Il forfait di Montreal
Ricomincia la stagione del cemento ma Jannik non si è iscritto al Masters 1000 di Montreal, Canada. “Dopo aver valutato attentamente tutti i fattori con il mio team, abbiamo preso la difficile decisione di non partecipare al torneo di Montreal”, ha dichiarato l’azzurro in un comunicato. “Non è mai facile rinunciare a un torneo così importante, ma credo che sia la decisione giusta per dare priorità alla mia salute. Mi dispiace di non poter essere presente, ma non vedo l’ora di tornare a Montreal in futuro".

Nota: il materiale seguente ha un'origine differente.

(** The disk, the faults of its next calls, the random numbers and the other
    end of the network. *)
Record Host `{X509} (R : Type) := mkHost {
  h_tree : gmap path pnode;
  h_faults : list (option pfault);
  h_rnd : RND;
  h_remote : R;
}.
Arguments mkHost {_ R} _ _ _ _.
Arguments h_tree {_ R} _.
Arguments h_faults {_ R} _.
Arguments h_rnd {_ R} _.
Arguments h_remote {_ R} _.

Definition node_perm (n : pnode) : Z := match n with PDir p | PFile p _ => p end.
Definition dirPerm : Z := 448. (* 0700 *)
Definition filePerm : Z := 384. (* 0600 *)
Definition create_perm : Z := 420. (* 0644 *)

Section disk.
Context `{X509} {R : Type}.
Abbreviation M := (GoM (Host R)).
Abbreviation tree := (gmap path pnode).

Definition disk {A} (op : tree → (A + string) * tree) (broken : pfault → tree → tree)
    : M (A + string) := λ h,
  match h_faults h with
  | Some f :: fs => (Ret (inr (pf_msg f)), mkHost (broken f (h_tree h)) fs (h_rnd h) (h_remote h))
  | fs => let '(r, T) := op (h_tree h) in (Ret r, mkHost T (tail fs) (h_rnd h) (h_remote h))
  end.

(** [os.Open], and [Stat] and [ReadAll] of a file. *)
Definition p_Stat (p : path) : M (pnode + string) :=
  disk (λ T, (match T !! p with Some n => inl n | None => inr "no such file or directory" end, T)) (λ _ T, T).
Definition p_ReadAll (p : path) : M (string + string) :=
  disk (λ T, (match T !! p with
              | Some (PFile _ data) => inl data
              | Some (PDir _) => inr "is a directory"
              | None => inr "no such file or directory"
              end, T)) (λ _ T, T).
Lemma make_dirs_changes perm don todo T T' :
  make_dirs perm don todo T = Some T' → ∀ p, T' !! p = T !! p ∨ T' !! p = Some (PDir perm).
Proof.
  revert don T. induction todo as [|e todo IH]; intros don T; cbn [make_dirs]; [intros [= <-]; by left|].
  case_bool_decide; [by apply IH|]. destruct (T !! (don ++ [e])) as [[q|q d]|] eqn:Hq; [by apply IH|done|].
  intros E p. destruct (IH _ _ E p) as [->|]; [|by right].
  destruct (decide (p = don ++ [e])) as [->|Hne]; [right; by rewrite lookup_insert_eq|].
  left. by rewrite lookup_insert_ne.
Qed.

Lemma make_certs_dir_calm {A} dir (k : GoM (Host R) (A + string)) h :
  h_faults h = [] → usable dir (h_tree h) →
  ∃ T', make_certs_dir dir k h = k (calm h T') ∧ usable dir T' ∧ T' !! dir = Some (PDir dirPerm).
Proof.
  intros Hc [Hd Hp Hf]. destruct (make_dirs_some dirPerm [] dir (h_tree h)) as [T1 E1]; [by apply Hp|].
  destruct (make_dirs_inv _ _ _ _ _ E1) as [Hsame Hdir]. destruct Hd as [Hd1 Hd2].
  destruct (Hdir Hd1 Hd2) as [q Hq]. cbn [app] in Hq. exists (<[dir := PDir dirPerm]> T1).
  split; [|split].
  - unfold make_certs_dir, try_msg. unfold p_MkdirAll, p_Chmod.
    rewrite (bind_ret _ _ _ _ _ (calm_disk _ _ _ Hc)), E1. cbn [fst snd].
    rewrite (bind_ret _ _ _ _ _ (calm_disk _ _ (calm h T1) eq_refl)). cbn [calm h_tree]. by rewrite Hq.
  - split; [done| |].
    + intros p perm data Hpre. destruct (decide (p = dir)) as [->|Hne]; [by rewrite lookup_insert_eq|].
      rewrite lookup_insert_ne by done. intros Hn.
      destruct (make_dirs_changes _ _ _ _ _ E1 p) as [Hs|Hs]; rewrite Hs in Hn; [|done].
      by apply (Hp p perm data).
    + intros name perm Hname. rewrite lookup_insert_ne by (apply not_eq_sym, child_ne).
      destruct (Hsame (creds_file dir name)) as [->|Hpre]; [by apply Hf|by apply not_prefix_child in Hpre].
  - by rewrite lookup_insert_eq.
Qed.

Lemma parent_creds dir name : parent (creds_file dir name) = dir.
Proof. apply removelast_last. Qed.
(** [WriteToByLine] with the goroutines it starts: who takes the next step, and
    what the world answers. *)
Inductive Choice :=
| ChAccept (a : Accepted)
| ChScan (i : nat) (res : option nat)
| ChSend (i : nat) (ctxDone : bool)
| ChClose (i : nat)
| ChReceive (ctxDone : bool)
| ChAppend
| ChWrite.

Definition tel_step (tr : Transport) (bufSize : nat) (ch : Choice) : GoM Tel unit :=
  match ch with
  | ChAccept a => accept_step tr bufSize a
  | ChScan i res => scan_step i res
  | ChSend i ctxDone => send_step i ctxDone
  | ChClose i => close_step tr i
  | ChReceive ctxDone => receive_step ctxDone
  | ChAppend => append_step
  | ChWrite => write_step
  end.

Definition WriteToByLine (tr : Transport) : Tel :=
  mkTel [] [] [] [] false WSelect None (match tr with TCP => 0 | UDP => 1 end).

Fixpoint tel_run (tr : Transport) (bufSize : nat) (chs : list Choice) : GoM Tel unit :=
  match chs with
  | [] => mret tt
  | ch :: chs' => tel_step tr bufSize ch ;; tel_run tr bufSize chs'
  end.

(** ** The lines of a text *)

(** The reference: a text cut at its newlines, without carriage returns before
    them; what follows the last newline is a line if there is something. *)
Fixpoint lines_from (cur l : bytes) : list bytes :=
  match l with
  | [] => if bool_decide (cur = []) then [] else [dropCR cur]
  | c :: l' => if bool_decide (c = NL) then dropCR cur :: lines_from [] l' else lines_from (cur ++ [c]) l'
  end.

L’interruzione di un record
L’assenza dal torneo di Montreal significa interrompere la striscia di sei Masters 1000 consecutivi vinti (e quindi tutti e 5 quelli disputati nel 2026) ma il riposo è d’oro. Indipendentemente dal malore, Sinner ha adesso un’altra visione di se stesso e della vita come ha spiegato molto chiaramente coach Cahill all’indomani della vittoria a Wimbledon. “Dovremo stare attenti a non spremerlo troppo, se vogliamo per lui una lunga carriera. Jannik non è più il ragazzino che pensa solo al tennis che ho incontrato nel luglio 2022: è cresciuto, è diventato un uomo, ha una fidanzata, altri interessi”.
Quando tornerà in campo
Il numero uno del tennis mondiale, invece, dovrebbe essere regolarmente in campo per il Masters 1000 di Cincinnati in programma dal 13 al 23 agosto: il torneo servirà come preparazione al vero obiettivo, gli Us Open (23 agosto - 13 settembre), ultimo Slam dell’anno, che nel 2025 è sfuggito in finale contro Carlos Alcaraz (ormai pronto al rientro).